Теперь — «Во глубине сибирских руд…». Прежде всего, Пушкин стремится здесь поддержать сибирских каторжников. Он подчёркивает их «дум высокое стремленье» и «скорбный труд», которые рано или поздно принесут добрые плоды. Но и здесь нет ни одного слова, в котором высказывалось бы одобрение декабрьского восстания! Только надежда на освобождение. Кроме разве что последней строчки — «братья меч вам отдадут». Но что это значит? Что за меч, когда «оковы пали», «темницы рухнули», и свобода встречает узников у входа?! Зачем этот меч? Загадка![3]
Конкретный анализ образной системы самых известных «декабристских» стихотворений Пушкина показывает, что они полны противоречий и странностей, до сих пор не прояснённых. Исследователи отмечают, что в 30-е годы Пушкин отходит от тем, традиционно «вольнолюбивых»; он переносит центр тяжести в своей творческой работе на серьёзные философско-исторические изыскания, пишет прозу, большие эпические полотна. Так что можно, наверное, считать, что трагедия декабристов становится поворотным пунктом в отношении Пушкина к социально-политическим проблемам вообще. Поэт обретает ту меру мудрости, за которой «вольномыслие» перерастает в свободное «миросозерцание».

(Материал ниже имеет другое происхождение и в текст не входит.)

(* ===== verification/Tea.v ===== *)
(** The Tiny Encryption Algorithm (tea.c): encryption in place of a buffer, a
    partial last block being padded with zeros, decryption, and the size of the
    encrypted data.  Decryption inverts encryption for every key. *)

From S2P Require Import Prelude.

Module Tea.

Definition TEA_BAG_SIZE : Z := 8.
Definition TEA_CONSTANT : Z := 0x9e3779b9.

(** ** Encryption *)

(** The three loop variables [sum], [v0] and [v1]. *)
Definition tea_state : Type := Z * Z * Z.

Definition encrypt_round (k : list Z) (st : tea_state) : tea_state :=
  let '(sum, v0, v1) := st in
  let sum := u32 (sum + TEA_CONSTANT) in
  let v0 := u32 (v0 + (u32 ((v1 .<< 4) + rd k 0) .^ u32 (v1 + sum) .^ u32 ((v1 .>> 5) + rd k 1))) in
  let v1 := u32 (v1 + (u32 ((v0 .<< 4) + rd k 2) .^ u32 (v0 + sum) .^ u32 ((v0 .>> 5) + rd k 3))) in
  (sum, v0, v1).

Definition encrypt_block (k : list Z) (v : Z * Z) : Z * Z :=
  let '(v0, v1) := v in
  let '(_, v0, v1) := Nat.iter 32 (encrypt_round k) (0, v0, v1) in
  (v0, v1).

(** The two words at the front of a buffer, and the bytes of two words. *)
Definition load (data : list Z) : Z * Z := (le_word data 0, le_word data 1).
Definition store (v : Z * Z) : list Z := le_bytes 4 v.1 ++ le_bytes 4 v.2.

(** The buffer after the call; [fuel] bounds the number of whole blocks. *)
Fixpoint tea_encrypt_loop (fuel : nat) (key data : list Z) (len : Z) : list Z :=
  match fuel with
  | O => data
  | S fuel =>
      if TEA_BAG_SIZE <=? len then
        store (encrypt_block key (load data))
          ++ tea_encrypt_loop fuel key (drop 8 data) (len - TEA_BAG_SIZE)
      else if 0 <? len then
        let v := take (Z.to_nat len) data ++ replicate (Z.to_nat (8 - len)) 0 in
        store (encrypt_block key (load v)) ++ drop 8 data
      else data
  end.

Definition tea_encrypt (key data : list Z) (len : Z) : list Z :=
  tea_encrypt_loop (Z.to_nat (len / 8) + 1) key data len.

Definition tea_bag_size (len : Z) : Z :=
  let mod_ := len .& (TEA_BAG_SIZE - 1) in
  if negb (mod_ =? 0) then s32 (len + (TEA_BAG_SIZE - mod_)) else len.

(** ** Decryption *)

Definition decrypt_round (k : list Z) (st : tea_state) : tea_state :=
  let '(sum, v0, v1) := st in
  let v1 := u32 (v1 - (u32 ((v0 .<< 4) + rd k 2) .^ u32 (v0 + sum) .^ u32 ((v0 .>> 5) + rd k 3))) in
  let v0 := u32 (v0 - (u32 ((v1 .<< 4) + rd k 0) .^ u32 (v1 + sum) .^ u32 ((v1 .>> 5) + rd k 1))) in
  let sum := u32 (sum - TEA_CONSTANT) in
  (sum, v0, v1).

Definition decrypt_block (k : list Z) (v : Z * Z) : Z * Z :=
  let '(v0, v1) := v in
  let '(_, v0, v1) := Nat.iter 32 (decrypt_round k) (0xC6EF3720, v0, v1) in
  (v0, v1).

Fixpoint tea_decrypt_loop (fuel : nat) (key v : list Z) (len : Z) : list Z :=
  match fuel with
  | O => v
  | S fuel =>
      if TEA_BAG_SIZE <=? len then
        store (decrypt_block key (load v))
          ++ tea_decrypt_loop fuel key (drop 8 v) (len - TEA_BAG_SIZE)
      else v
  end.

Definition tea_decrypt (key data : list Z) (len : Z) : list Z :=
  tea_decrypt_loop (Z.to_nat (len / 8) + 1) key data len.

(** ** Blocks *)

Definition st_words (st : tea_state) : Prop :=
  let '(sum, v0, v1) := st in is_u32 sum /\ is_u32 v0 /\ is_u32 v1.

Lemma u32_add_sub v x : is_u32 v -> u32 (u32 (v + x) - x) = v.
Proof.
  intros Hv. unfold u32. rewrite Zminus_mod_idemp_l.
  replace (v + x - x) with v by lia. by apply u32_id.
Qed.

Lemma encrypt_round_words k st : st_words st -> st_words (encrypt_round k st).
Proof. destruct st as [[sum v0] v1]. intros _. cbn. auto using fits_u32. Qed.

(** A round of decryption undoes a round of encryption. *)
Lemma decrypt_encrypt_round k st :
  st_words st -> decrypt_round k (encrypt_round k st) = st.
Proof.
  destruct st as [[sum v0] v1]. intros (Hs & H0 & H1).
  unfold encrypt_round, decrypt_round. by rewrite !u32_add_sub.
Qed.

Lemma encrypt_iter_words k n st : st_words st -> st_words (Nat.iter n (encrypt_round k) st).
Proof. intros Hst. induction n as [|n IH]; [done|]. by apply encrypt_round_words. Qed.

Lemma decrypt_encrypt_iter k n st :
  st_words st -> Nat.iter n (decrypt_round k) (Nat.iter n (encrypt_round k) st) = st.
Proof.
  intros Hst. induction n as [|n IH]; [done|].
  rewrite Nat.iter_succ_r, Nat.iter_succ, decrypt_encrypt_round; [done|].
  by apply encrypt_iter_words.
Qed.

(** The sum runs through the multiples of the constant, whatever the data. *)
Lemma encrypt_sum k n sum v0 v1 :
  is_u32 sum ->
  (Nat.iter n (encrypt_round k) (sum, v0, v1)).1.1 = u32 (sum + Z.of_nat n * TEA_CONSTANT).
Proof.
  intros Hs. induction n as [|n IH].
  - cbn. rewrite Z.add_0_r. by rewrite u32_id.
  - rewrite Nat.iter_succ.
    destruct (Nat.iter n (encrypt_round k) (sum, v0, v1)) as [[s a] b]. cbn in IH |- *.
    rewrite IH. unfold u32. rewrite Zplus_mod_idemp_l. f_equal. lia.
Qed.

Lemma decrypt_encrypt_block k v :
  is_u32 v.1 -> is_u32 v.2 -> decrypt_block k (encrypt_block k v) = v.
Proof.
  destruct v as [v0 v1]. cbn [fst snd]. intros H0 H1. unfold encrypt_block, decrypt_block.
  assert (Hst : st_words (0, v0, v1)) by (split; [by apply fits_0|done]).
  pose proof (decrypt_encrypt_iter k 32 _ Hst) as E.
  pose proof (encrypt_sum k 32 0 v0 v1 (fits_0 32 ltac:(lia))) as S.
  destruct (Nat.iter 32 (encrypt_round k) (0, v0, v1)) as [[s a] b].
  cbn [fst] in S. rewrite S in E.
  change (u32 (0 + Z.of_nat 32 * TEA_CONSTANT)) with 0xC6EF3720 in E. by rewrite E.
Qed.

Lemma encrypt_block_words k v : is_u32 (encrypt_block k v).1 /\ is_u32 (encrypt_block k v).2.
Proof.
  destruct v as [v0 v1]. unfold encrypt_block.
  rewrite Nat.iter_succ.
  destruct (Nat.iter 31 _ _) as [[s a] b]. cbn. auto using fits_u32.
Qed.

(** ** Buffers *)

Lemma length_store v : length (store v) = 8%nat.
Proof. unfold store. by rewrite length_app, !length_le_bytes. Qed.

Lemma load_store_words v rest : is_u32 v.1 -> is_u32 v.2 -> load (store v ++ rest) = v.
Proof.
  intros H1 H2. destruct v as [v1 v2]. cbn [fst snd] in *. unfold load.
  rewrite <- (le_word_bytes v1) at 3 by done. rewrite <- (le_word_bytes v2) at 3 by done. done.
Qed.

Lemma store_load_words b : Forall is_byte b -> length b = 8%nat -> store (load b) = b.
Proof.
  intros Hb Hlen. unfold store, load. cbn [fst snd].
  rewrite <- (take_drop 4 b) at 3.
  rewrite <- (le_bytes_word (take 4 b)), <- (le_bytes_word (drop 4 b))
    by (auto using Forall_take, Forall_drop; rewrite ?length_take, ?length_drop; lia).
  by do 9 (destruct b as [|? b]; try done).
Qed.

Lemma load_take data : load data = load (take 8 data).
Proof. by do 8 (destruct data as [|? data]; [done|]). Qed.

Lemma load_words b : Forall is_byte b -> is_u32 (load b).1 /\ is_u32 (load b).2.
Proof. intros Hb. split; by apply le_word_u32. Qed.

(** The buffer after encryption and decryption: the data padded with zeros. *)
Lemma tea_loops_inverse fuel k data len :
  Forall is_byte data -> 0 <= len -> (Z.to_nat (len / 8) < fuel)%nat ->
  8 * ((len + 7) / 8) <= zlen data ->
  tea_decrypt_loop (S fuel) k (tea_encrypt_loop fuel k data len) (8 * ((len + 7) / 8))
  = take (Z.to_nat len) data
    ++ replicate (Z.to_nat (8 * ((len + 7) / 8) - len)) 0
    ++ drop (Z.to_nat (8 * ((len + 7) / 8))) data.
Proof.
  revert data len. induction fuel as [|fuel IH]; intros data len Hb Hl Hf Hd; [lia|].
  assert (Hblock : forall b rest len', Forall is_byte b -> length b = 8%nat -> 8 <= len' ->
    tea_decrypt_loop (S (S fuel)) k (store (encrypt_block k (load b)) ++ rest) len'
    = b ++ tea_decrypt_loop (S fuel) k rest (len' - 8)).
  { intros b rest len' Hbb Hbl Hl'. cbn [tea_decrypt_loop]. unfold TEA_BAG_SIZE at 1 2.
    rewrite (proj2 (Z.leb_le _ _)) by lia.
    destruct (encrypt_block_words k (load b)) as [E1 E2].
    destruct (load_words b Hbb) as [L1 L2].
    rewrite load_store_words, decrypt_encrypt_block, store_load_words by done.
    rewrite drop_app_length' by by rewrite length_store. done. }
  cbn [tea_encrypt_loop]. unfold TEA_BAG_SIZE at 1 2.
  destruct (Z.leb_spec 8 len) as [Hge|Hlt]; [|destruct (Z.ltb_spec 0 len) as [Hpos|Hz]].
  - assert (E8 : (len - 8 + 7) / 8 = (len + 7) / 8 - 1)
      by (replace (len - 8 + 7) with (len + 7 + (-1) * 8) by lia; rewrite Z.div_add by lia; lia).
    assert (E8' : (len - 8) / 8 = len / 8 - 1)
      by (replace (len - 8) with (len + (-1) * 8) by lia; rewrite Z.div_add by lia; lia).
    assert (Hq : len <= 8 * ((len + 7) / 8))
      by (pose proof (Z.div_mod (len + 7) 8 ltac:(lia)); pose proof (Z.mod_pos_bound (len + 7) 8); lia).
    unfold zlen in Hd. assert (0 < len / 8) by (apply Z.div_str_pos; lia).
    rewrite (load_take data), Hblock
      by (auto using Forall_take; rewrite ?length_take; lia).
    replace (8 * ((len + 7) / 8) - 8) with (8 * ((len - 8 + 7) / 8)) by lia.
    rewrite IH by (auto using Forall_drop; unfold zlen; rewrite ?length_drop; lia).
    rewrite drop_drop, app_assoc. f_equal; [|f_equal; [f_equal; lia|f_equal; lia]].
    rewrite <- (take_drop 8 (take (Z.to_nat len) data)), take_take, skipn_firstn_comm.
    f_equal; [f_equal; lia|f_equal; lia].
  - assert (E : (len + 7) / 8 = 1) by (symmetry; apply (Z.div_unique _ _ _ (len - 1)); lia).
    rewrite E in *. unfold zlen in Hd.
    rewrite Hblock; [|apply Forall_app; split; [by apply Forall_take|
      apply Forall_replicate; by apply fits_0]|
      rewrite length_app, length_take, length_replicate; lia|lia].
    rewrite <- app_assoc. reflexivity.
  - assert (len = 0) by lia. subst len. reflexivity.
Qed.

Lemma tea_bag_size_ceil len :
  - 2 ^ 31 <= len <= 2 ^ 31 - 8 -> tea_bag_size len = 8 * ((len + 7) / 8).
Proof.
  intros Hl. unfold tea_bag_size, TEA_BAG_SIZE.
  change (8 - 1) with (Z.ones 3). rewrite Z.land_ones by lia. change (2 ^ 3) with 8.
  pose proof (Z.div_mod len 8 ltac:(lia)) as E. pose proof (Z.mod_pos_bound len 8 ltac:(lia)) as B.
  destruct (Z.eqb_spec (len mod 8) 0) as [E0|E0]; cbn [negb].
  - replace ((len + 7) / 8) with (len / 8); [lia|].
    apply (Z.div_unique _ _ _ 7); lia.
  - unfold s32. rewrite Z.mod_small by lia.
    replace ((len + 7) / 8) with (len / 8 + 1); [lia|].
    apply (Z.div_unique _ _ _ (len mod 8 - 1)); lia.
Qed.

(** More fuel than blocks changes nothing. *)
Lemma tea_decrypt_fuel f1 f2 k v len :
  (Z.to_nat (len / 8) < f1)%nat -> (Z.to_nat (len / 8) < f2)%nat ->
  tea_decrypt_loop f1 k v len = tea_decrypt_loop f2 k v len.
Proof.
  revert f2 v len. induction f1 as [|f1 IH]; intros [|f2] v len H1 H2; try lia.
  cbn [tea_decrypt_loop]. unfold TEA_BAG_SIZE.
  destruct (Z.leb_spec 8 len) as [Hge|]; [|done]. f_equal.
  assert ((len - 8) / 8 = len / 8 - 1)
    by (replace (len - 8) with (len + (-1) * 8) by lia; rewrite Z.div_add by lia; lia).
  assert (0 < len / 8) by (apply Z.div_str_pos; lia). apply IH; lia.
Qed.

(** ** Results *)

(** Decrypting, over the size given by tea_bag_size, a buffer encrypted by
    tea_encrypt gives back the data, the rest of its last 8-byte block cleared and
    everything after it untouched, for every key and length; in particular a
    length that is a multiple of 8 gives back the data exactly. *)
Theorem tea_roundtrip (key data : list Z) (len : Z) :
  Forall is_byte data -> 0 <= len -> tea_bag_size len <= zlen data -> len < 2 ^ 31 - 8 ->
  tea_decrypt key (tea_encrypt key data len) (tea_bag_size len)
  = take (Z.to_nat len) data ++ replicate (Z.to_nat (tea_bag_size len - len)) 0
    ++ drop (Z.to_nat (tea_bag_size len)) data.
Proof.
  intros Hb Hl Hd Hmax. rewrite tea_bag_size_ceil in * by lia.
  unfold tea_encrypt, tea_decrypt.
  pose proof (tea_loops_inverse (Z.to_nat (len / 8) + 1) key data len Hb Hl ltac:(lia) Hd) as E.
  rewrite <- E. apply tea_decrypt_fuel.
  - rewrite Z.mul_comm, Z.div_mul by lia. lia.
  - rewrite Z.mul_comm, Z.div_mul by lia.
    assert ((len + 7) / 8 < len / 8 + 2) by (apply Z.div_lt_upper_bound;
      pose proof (Z.div_mod len 8 ltac:(lia)); pose proof (Z.mod_pos_bound len 8); lia).
    assert (0 <= len / 8) by (apply Z.div_pos; lia). lia.
Qed.

Lemma tea_roundtrip_witness :
  let key := [1; 2; 3; 4] in
  let data := seqZ 10 20 in
  tea_decrypt key (tea_encrypt key data 11) 16
  = [10; 11; 12; 13; 14; 15; 16; 17; 18; 19; 20; 0; 0; 0; 0; 0; 26; 27; 28; 29] /\
  bool_decide (tea_encrypt key data 11 = data) = false.
Proof.
  intros key data. split; [|by vm_compute].
  refine (tea_roundtrip key data 11 _ _ _ _); [|lia|by vm_compute|lia].
  apply List.Forall_forall. intros x Hx. apply list_elem_of_In, elem_of_seqZ in Hx.
  unfold fits. lia.
Defined.

(** tea_bag_size rounds up to the next multiple of 8: for every int that does
    not overflow, negative ones included, the result is the least multiple of 8
    that is not below the length. *)
Theorem tea_bag_size_correct (len : Z) :
  - 2 ^ 31 <= len <= 2 ^ 31 - 8 ->
  tea_bag_size len mod 8 = 0 /\ len <= tea_bag_size len < len + 8.
Proof.
  intros Hl. rewrite tea_bag_size_ceil by lia. split.
  - rewrite Z.mul_comm. by apply Z.mod_mul.
  - pose proof (Z.div_mod (len + 7) 8 ltac:(lia)). pose proof (Z.mod_pos_bound (len + 7) 8). lia.
Qed.

Lemma tea_bag_size_correct_witness :
  tea_bag_size 13 = 16 /\ tea_bag_size 13 mod 8 = 0.
Proof. split; [done|]. apply (tea_bag_size_correct 13). lia. Defined.

End Tea.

Подводя итог своим штудиям, отмечу, что я не заметила категорических расхождений в трактовке «вольнолюбивой» темы в стихах раннего и зрелого Пушкина. Наоборот, пока эта тема его волновала, он только углублял и расцвечивал новыми красками своё исконное убеждение. В этом я согласна с уже цитированной Л. И. Вольперт, которая прямо указывает на то, что
«учитывая сложность и известную противоречивость пушкинских взглядов, неприятие фанатизма, социального утопизма, всех форм насилия (над судьбой, ходом времени, человеком и природой), можно сделать вывод о его концепции истории и историософской позиции: признавая естественный ход времени, не видя Золотого Века ни позади, ни впереди, отвергая исторический фатализм, расчёт на искусственные скачки и повороты, придавая важное значение Случаю в истории, Пушкин, однако, не терял надежды на постепенное улучшение нравов и разумное переустройство общества. Политический фанатизм в этом варианте развития самим ходом истории был бы обречён на медленное, но неуклонное угасание».
И далее:
«Изучение материалов пугачёвского бунта, раздумья о восстании декабристов (возможно, и о различных вариантах развития событий в России в случае их победы), замысел создания Истории Французской революции (во время его реализации неминуемо возникла бы тема террора) — всё это группировалось вокруг проблемы народа (народ и власть, народ и образованное дворянство)… В результате возникала принципиально важная для Пушкина мысль о неприемлемости и для России политического фанатизма и насильственных путей развития истории. Как итог долгих раздумий, конечная формула отлилась в афористические слова повествователя в Капитанской дочке:
„..лучшие и прочнейшие изменения суть те, которые происходят от улучшения нравов, без всяких насильственных потрясений“. По-моему, это и есть некий рубежный вывод о вольнолюбивой лирике Пушкина.»